(** * MotorControl: the motion core of the AeroVision stepper rig

    A shallow embedding of [src/motor_controller.py] (class
    [MotorController]) and of the [_home] handler of [src/manual_gui.py],
    with the properties of the motion core stated and proved over it.

    Numbers are modelled as the program has them: millimetres, the
    calibration factors and the step delay are Python floats, that is IEEE
    754 binary64 values, here Rocq's primitive [float] with its [+], [-] and
    [*]; step counts are Python integers, here [Z].  The [steppers] dict is
    a finite map from motor names to optional stepper objects.  Methods
    mutate the controller, drive the hardware and may raise; they are
    functions in a state-and-exception monad whose state holds the
    controller object, the hardware and the log of everything the program
    did to the outside world. *)

From Stdlib Require Import ZArith Floats Lia Bool.
From stdpp Require Import base option list strings gmap pretty.

Local Open Scope Z_scope.
#[local] Set Warnings "-inexact-float".

(** ** Python values *)

(** The constants of [Stepper]: the class of the stub mode (lines 21-29)
    and, on real hardware, the constants of [adafruit_motor.stepper]. *)
Inductive Stepper : Set :=
  | FORWARD | BACKWARD
  | SINGLE | DOUBLE | INTERLEAVE | MICROSTEP.

(** [getattr(Stepper, name)] for the names the class defines. *)
Definition getattr_Stepper (name : string) : option Stepper :=
  if String.eqb name "FORWARD" then Some FORWARD
  else if String.eqb name "BACKWARD" then Some BACKWARD
  else if String.eqb name "SINGLE" then Some SINGLE
  else if String.eqb name "DOUBLE" then Some DOUBLE
  else if String.eqb name "INTERLEAVE" then Some INTERLEAVE
  else if String.eqb name "MICROSTEP" then Some MICROSTEP
  else None.

(** The exceptions the modelled code can meet. [OSError] stands for
    whatever a stepper object's [onestep] raises when the bus fails. *)
Inductive exn : Set :=
  | ValueError | OverflowError | KeyError | AttributeError | OSError.

(** The nearest integer to [m * 2^e], ties going to the even neighbour. *)
Definition round_half_even (m : positive) (e : Z) : Z :=
  match e with
  | Zneg p =>
      let d := 2 ^ Zpos p in
      let q := Zpos m / d in
      match 2 * (Zpos m mod d) ?= d with
      | Lt => q
      | Gt => q + 1
      | Eq => if Z.even q then q else q + 1
      end
  | _ => Zpos m * 2 ^ e
  end.

(** [int(round(f))] on a float, read off its IEEE value: Python's
    one-argument [round] rounds to the nearest integer, half to even,
    returns an [int], and raises on a NaN ([ValueError]) and on an infinity
    ([OverflowError]). *)
Definition round_SF (v : spec_float) : exn + Z :=
  match v with
  | S754_nan => inl ValueError
  | S754_infinity _ => inl OverflowError
  | S754_zero _ => inr 0
  | S754_finite s m e => inr (cond_Zopp s (round_half_even m e))
  end.

Definition py_round (f : float) : exn + Z := round_SF (Prim2SF f).

(** A float that is a zero of either sign. *)
Definition is_zero (f : float) : Prop := ∃ s, Prim2SF f = S754_zero s.

(** A float that is neither a NaN nor an infinity. *)
Definition is_finite (f : float) : bool :=
  match Prim2SF f with
  | S754_zero _ | S754_finite _ _ _ => true
  | _ => false
  end.

(** [time.sleep(secs)] on a float, up to the moment it sleeps: what it
    raises, [None] when it sleeps and returns.  A NaN is refused with
    [ValueError].  The length is then taken in nanoseconds, [secs * 1e9]
    rounded away from zero to a whole number, which must fit a signed
    64-bit count ([OverflowError] otherwise, so for an infinity) and must
    not be negative ([ValueError]).  Rounding a float to a whole number
    changes none of these comparisons, so they are made on the product.
    (At exactly 2^63 ns some interpreter versions report the refusal as a
    [ValueError]; the length is refused in all of them.) *)
Definition sleep_error (secs : float) : option exn :=
  match Prim2SF secs with
  | S754_nan => Some ValueError
  | _ =>
      let ns := (secs * 1000000000)%float in
      if ((-9223372036854775808 <=? ns) && (ns <? 9223372036854775808))%float
      then (if (ns <? 0)%float then Some ValueError else None)
      else Some OverflowError
  end.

☆ ☆ ☆ ☆

[TASK TO COMPLETE]
Would you retype exactly the lines above, from the line with "then Some SINGLE" to the line with "whatever a stepper", with both end lines kept and nothing more?

[RESPONSE]
  else if String.eqb name "SINGLE" then Some SINGLE
  else if String.eqb name "DOUBLE" then Some DOUBLE
  else if String.eqb name "INTERLEAVE" then Some INTERLEAVE
  else if String.eqb name "MICROSTEP" then Some MICROSTEP
  else None.

(** The exceptions the modelled code can meet. [OSError] stands for
    whatever a stepper object's [onestep] raises when the bus fails. *)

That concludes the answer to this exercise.